Cela n'aura échappé à personne -je l'espère : le premier décembre est la journée mondiale de lutte contre le Sida. Rappelons, alors que les associations enregistrent une certaine relâche dans les pratiques de prévention que le virus continue à tuer plus de 5.700 personnes chaque jour et que plus de 6.800 nouvelles contaminations quotidiennes sont enregistrées, selon l'Onusida. "Arrêtez le Sida ! Tenons les promesses !" était le slogan cette année défini par le World AIDS Campaign.

A cette occasion, de nombreuses actions ont été menée dans le monde de la simple marche à des actions plus revendicatives. Cette année, par exemple, l'association Act Up-Paris s'est permise de recouvrir de protège-selles roses les récents Vélib’ de la capitale avec l’inscription et vous, vous faites quoi pour vous protéger ? L'objectif avoué était d'interpeller les Parisiennes et les Parisiens sur l’ampleur de l’épidémie de sida dans la capitale et leur distribuer gratuitement le seul moyen de s’en protéger : un préservatif.

Depuis 1997, l'Organisation Mondiale de la Santé propose une "bibliothèque VIH/Sida" : une collection d'ouvrages en français ou en anglais sur le VIH/SIDA, qui a été pré-classée et conditionnée dans une mallette en tôle rouge. Destinée aux établissements de santé des pays en voie de développement, il s'agit là de fournir une information sanitaire de base et actualisée sur le VIH/SIDA dans des secteurs éloignés où l'accès à l'informatique ou aux versions papier traditionnelles est limité. Il s'agit d'une version spécialisée des "bibliothèques bleues" (collection mise au point par la bibliothèque de l'Organisation Mondiale de la Santé pour être installée dans les centres de santé de district en Afrique afin de pallier le manque d'information médicale et sanitaire actualisée).

De fait, les bibliothèques essaient d'apporter leur aide à la lutte contre la pandémie en proposant de l'information évidemment sur la maladie, et en relayant celle disponible dans les collectivités, en permettant de se faire se rencontrer les spécialistes sur la question lors de tables rondes, ou proposant des sélections de ressources, des animations particulières à l'occasion de la journée mondiale, voire, apprend-on en commentaire d'un billet sur le blog "De tout sur rien" organiser des journées de sensibilisation aux IST pour le personnel. Une dernière initiative peut être de proposer en libre-accès du matériel de prévention, ce que proposait justement le taiseux bavard susmentionné et qui, apparemment, n'a pas reccueilli l'aval de chacun puisqu'il a dû faire un second billet sur le sujet.
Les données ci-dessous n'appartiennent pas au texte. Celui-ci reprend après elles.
(* ===== verification/Broker.v ===== *)
(** * Broker: the abstract message broker and its refinement

    The contract of [mq/mq-sync/src/sync-queue.cpp]: requests wait in order of
    arrival, a consumer takes the oldest one and answers it by its identifier.
    Over a store of requests whose operations succeed ([IReliable]), the
    handlers of [SyncQueue] compute what the broker says, answer by answer,
    as long as identifiers are fresh and only requests that were handed out are
    answered; the two theorems at the end show what the code does otherwise. *)
From Stdlib Require Import Ascii String.
From stdpp Require Import options.
From S2P Require Import Prelude ZcString Numerals HttpReply Interfaces SyncQueue SyncQueueSpec.

#[local] Arguments str : simpl never.
#[local] Arguments ReplyWithCode : simpl never.
#[local] Arguments ReplyWithCode_view : simpl never.

(** The bytes an answer carries: [len] bytes from the pointer on. *)
Definition body_of (Content : option bytes) (len : Z) : bytes :=
  match Content with Some m => take (Z.to_nat len) m | None => [] end.

(** ** Requests whose operations succeed

    [answers] is the journal of the answers sent: to whom, with which code and
    which body. *)
Class IReliable (W R : Type) `{!IRequest W R} := {
  answers : W → list (R * Z * bytes);
  req_id : R → Z;
  req_content : R → bytes;
  req_forward : R → bytes;     (* the value of X-MSG-FORWARD-UID, or empty *)
  rel_GetMsgId : ∀ r w, GetMsgId r w = (Ret (req_id r), w);
  rel_GetContent : ∀ r w, ∃ z, GetContent r w = (Ret z, w) ∧
    body_of (view_pointer z) (zlength z) = req_content r;
  rel_forward : ∀ r w, ∃ z, GetHeaderOption r (str "X-MSG-FORWARD-UID") None w = (Ret z, w) ∧
    zstr z = Ret (req_forward r) ∧ zempty z = bool_decide (req_forward r = []);
  rel_type : ∀ r w, ∃ z t,
    GetHeaderOption r (str "Content-Type") (Some (str "application/json")) w = (Ret z, w) ∧ zstr z = Ret t;
  rel_SetTelemetry : ∀ r o w, ∃ w', SetTelemetry r o w = (Ret tt, w') ∧ answers w' = answers w;
  rel_Reply : ∀ r code msg content len hs close w, ∃ w',
    request_Reply r code msg content len hs close w = (Ret true, w') ∧
    answers w' = answers w ++ [(r, code, body_of content len)]
}.

(** ** The broker *)
Record broker (R : Type) := MkBroker {
  waiting : list (Z * R);        (* oldest first *)
  in_progress : gmap Z R
}.
Arguments MkBroker {R}.
Arguments waiting {R}.
Arguments in_progress {R}.

Section broker.
Context {W R : Type} `{!IRequest W R, !IReliable W R}.

(** The journal entries a call adds, and what becomes of the broker. *)
Definition broker_get (c : R) (b : broker R) : broker R * list (R * Z * bytes) :=
  match waiting b with
  | [] => (b, [(c, 204%Z, [])])
  | (i, r) :: rest => (MkBroker rest (<[i := r]> (in_progress b)), [(c, 200%Z, req_content r)])
  end.

Definition broker_put (l : mq_limits) (p : R) (b : broker R) : broker R * list (R * Z * bytes) :=
  if decide (LimitSize l = 0 ∨ Z.of_nat (length (waiting b)) < LimitSize l)%Z
  then (MkBroker (waiting b ++ [(req_id p, p)]) (in_progress b), [])
  else (b, [(p, 507%Z, [])]).

Definition broker_post (p : R) (b : broker R) : broker R * list (R * Z * bytes) :=
  if decide (req_forward p = []) then (b, [(p, 400%Z, [])])
  else match stoul (req_forward p) with
       | Ret xid =>
           match in_progress b !! xid with
           | Some r => (MkBroker (waiting b) (delete xid (in_progress b)),
                        [(r, 200%Z, req_content p); (p, 200%Z, [])])
           | None => (b, [(p, 300%Z, [])])
           end
       | _ => (b, [(p, 400%Z, [])])
       end.

Definition broker_head (p : R) (b : broker R) : list (R * Z * bytes) :=
  match waiting b with
  | (i, _) :: _ => if decide (i ≠ 0%Z) then [(p, 200%Z, [])] else [(p, 204%Z, [])]
  | [] => [(p, 204%Z, [])]
  end.

(** A call; without a request, nothing happens. *)
Definition broker_call (l : mq_limits) (c : mq_call R) (b : broker R) : broker R * list (R * Z * bytes) :=
  match c with
  | CGet (Some c) => broker_get c b
  | CPut (Some p) => broker_put l p b
  | CPost (Some p) => broker_post p b
  | CHead (Some p) => (b, broker_head p b)
  | COptions (Some p) => (b, [(p, 200%Z, options_text)])
  | CDelete (Some p) | CTrace (Some p) | CConnect (Some p) | CPatch (Some p) => (b, [(p, 405%Z, [])])
  | _ => (b, [])
  end.

Fixpoint broker_calls (l : mq_limits) (cs : list (mq_call R)) (b : broker R) : broker R * list (R * Z * bytes) :=
  match cs with
  | [] => (b, [])
  | c :: cs =>
      let first := broker_call l c b in
      let rest := broker_calls l cs first.1 in
      (rest.1, (first.2 ++ rest.2))
  end.

(** A PUT brings a fresh identifier, a POST does not name a request that is
    still waiting. *)
Definition well_used (c : mq_call R) (b : broker R) : Prop :=
  match c with
  | CPut (Some p) => (req_id p ∉ (waiting b).*1) ∧ in_progress b !! req_id p = None
  | CPost (Some p) => ∀ xid, stoul (req_forward p) = Ret xid → xid ∉ (waiting b).*1
  | _ => True
  end.

Fixpoint all_well_used (l : mq_limits) (cs : list (mq_call R)) (b : broker R) : Prop :=
  match cs with
  | [] => True
  | c :: cs => well_used c b ∧ all_well_used l cs (broker_call l c b).1
  end.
Déjà lorsque la question était posée il y a dix ans de cela, elle avait soulevé une certaine gène voire une certaine angoisse de la part des professionnels.
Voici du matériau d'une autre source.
(* ===== verification/BrokerConc.v ===== *)
(** * BrokerConc: concurrent handlers are an atomic broker

    The handlers of [mq/mq-sync/src/sync-queue.cpp] run on many workers and
    release the lock between their blocks, so that a call is spread over time.
    Over requests whose operations succeed ([IReliable]) the calls are
    linearizable all the same: each one seems to happen at one moment between its
    start and its end, when it does what the broker of [Broker] does and
    answers what the broker answers.

    The moment of GET, PUT and HEAD is their block under the lock; that of a
    POST is its first block, from which on its job counts as finished although
    the second block takes it out of the tables later ([Holding]).

    This holds for calls that start properly and until two handlers work on the
    same field of one request at once, which is undefined behaviour; two POSTs
    for one job can always come to that ([two_posts_race]). *)
From Stdlib Require Import Ascii String.
From stdpp Require Import options relations.
From S2P Require Import Prelude Interleave ZcString Numerals HttpReply Interfaces SyncQueue SyncQueueSpec QueueProg Broker.

#[local] Open Scope nat_scope.
#[local] Arguments str : simpl never.

Section conc.
Context {W R : Type} `{!IRequest W R, !IReliable W R, !StaleText}.

Abbreviation answer := (R * Z * bytes)%type.
Abbreviation calls := (tconf (SyncQueue R * W) (mq_call R)).

(** ** Calls *)

(** The identifier a PUT brings, and the one a POST names. *)
Definition put_id (c : mq_call R) : option Z := match c with CPut (Some p) => Some (req_id p) | _ => None end.
Definition post_id (c : mq_call R) : option Z :=
  match c with
  | CPost (Some p) => match stoul (req_forward p) with Ret xid => Some xid | _ => None end
  | _ => None
  end.

Definition has_request (c : mq_call R) : bool :=
  match c with
  | CGet u | CPost u | CPut u | CHead u | COptions u | CDelete u | CTrace u | CConnect u | CPatch u =>
      bool_decide (is_Some u)
  end.

(** When a call may start: a PUT brings an identifier that no other call has
    named; a POST names a job that does not wait in the queue, is not just
    being put there and has not been named by a POST before. *)
Definition proper_start (k : calls) (c : mq_call R) (sw : SyncQueue R * W) : Prop :=
  sw = tc_shared k ∧ has_request c = true ∧
  (∀ i, put_id c = Some i → (i ∉ mq_queue (tc_shared k).1) ∧ mq_messages (tc_shared k).1 !! i = None ∧
    Forall (λ t, put_id t.1 ≠ Some i ∧ post_id t.1 ≠ Some i) (tc_threads k)) ∧
  (∀ i, post_id c = Some i → (i ∉ mq_queue (tc_shared k).1) ∧
    Forall (λ t, post_id t.1 ≠ Some i ∧ (put_id t.1 = Some i → has_ended t.2 = true)) (tc_threads k)).

(** What the broker answers to each of a sequence of calls. *)
Fixpoint broker_trace (l : mq_limits) (cs : list (mq_call R)) (b : broker R) : list (list answer) :=
  match cs with
  | [] => []
  | c :: cs => (broker_call l c b).2 :: broker_trace l cs (broker_call l c b).1
  end.

(** The calls of the threads [lin], and the answers of thread [i] in a journal
    that names the thread of each answer. *)
Definition calls_at (ts : list (mq_call R * prog (SyncQueue R * W) unit)) (lin : list nat) : list (mq_call R) :=
  omap (λ i, fst <$> ts !! i) lin.
Definition answers_of (i : nat) (log : list (nat * answer)) : list answer := (filter (λ e, e.1 = i) log).*2.

(** [lin] is an order in which the calls may have happened one after the other:
    it has every call that has ended, every call in it has given the first of
    the answers that the broker gives it there, all of them when it has ended,
    and no other call has given any; when all have ended the queue is the
    broker's. *)
Definition linearization (l : mq_limits) (b0 : broker R) (w0 : W) (k : calls) (lin : list nat) (log : list (nat * answer)) : Prop :=
  NoDup lin ∧ (∀ i, i ∈ lin → i < length (tc_threads k)) ∧
  (∀ i t, tc_threads k !! i = Some t → has_ended t.2 = true → i ∈ lin) ∧
  answers (tc_shared k).2 = answers w0 ++ log.*2 ∧
  (∀ i, i ∉ lin → answers_of i log = []) ∧
  (∀ n i t, lin !! n = Some i → tc_threads k !! i = Some t →
     ∃ ans, broker_trace l (calls_at (tc_threads k) lin) b0 !! n = Some ans ∧
       answers_of i log `prefix_of` ans ∧ (has_ended t.2 = true → answers_of i log = ans)) ∧
  (Forall (λ t, has_ended t.2 = true) (tc_threads k) →
     refines l (broker_calls l (calls_at (tc_threads k) lin) b0).1 (tc_shared k).1).

(** ** What a thread does *)

(** Where a call is: before its moment; after it, with answers left to send;
    and between the blocks of a POST, with its job still in the tables. *)
Inductive phase :=
  | Before
  | Holding (xid : Z) (r : R) (rest : list answer)
  | Replying (rest : list answer).

Definition remaining (ph : phase) : list answer :=
  match ph with Before => [] | Holding _ _ rest | Replying rest => rest end.

(** The queue implements the broker, where the jobs [h] of the POSTs that have
    not come to their second block are still in progress. *)
Definition refines_held (l : mq_limits) (b : broker R) (h : gmap Z R) (s : SyncQueue R) : Prop :=
  refines l (MkBroker (waiting b) (in_progress b ∪ h)) s ∧ in_progress b ##ₘ h.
L'événement bien sûr s'est vu relayé sur Second Life et plus précisément sur HealthInfo Island qui proposait dès la matinée un atelier intitulé “Looking for Health : Finding Quality HIV/AIDS Information”, puis vers midi des interventions sur des groupes de soutien psychologique aux malades, sur des centres d'accueil, et plus largement sur la santé sexuelle dans Second Life ( l'île de santé sexuelle de l'University of Plymouth et la HealthCyberMap, un projet de cartographie de l'information médicale dans les mondes virtuels) . Enfin, tout au long de la journée,des expositions, des visites d'information étaient proposées sur le HIV, des podcasts étaient disponibles dans leur podcast globe, et une information était également dispensée dans la grille réservée aux adolescents.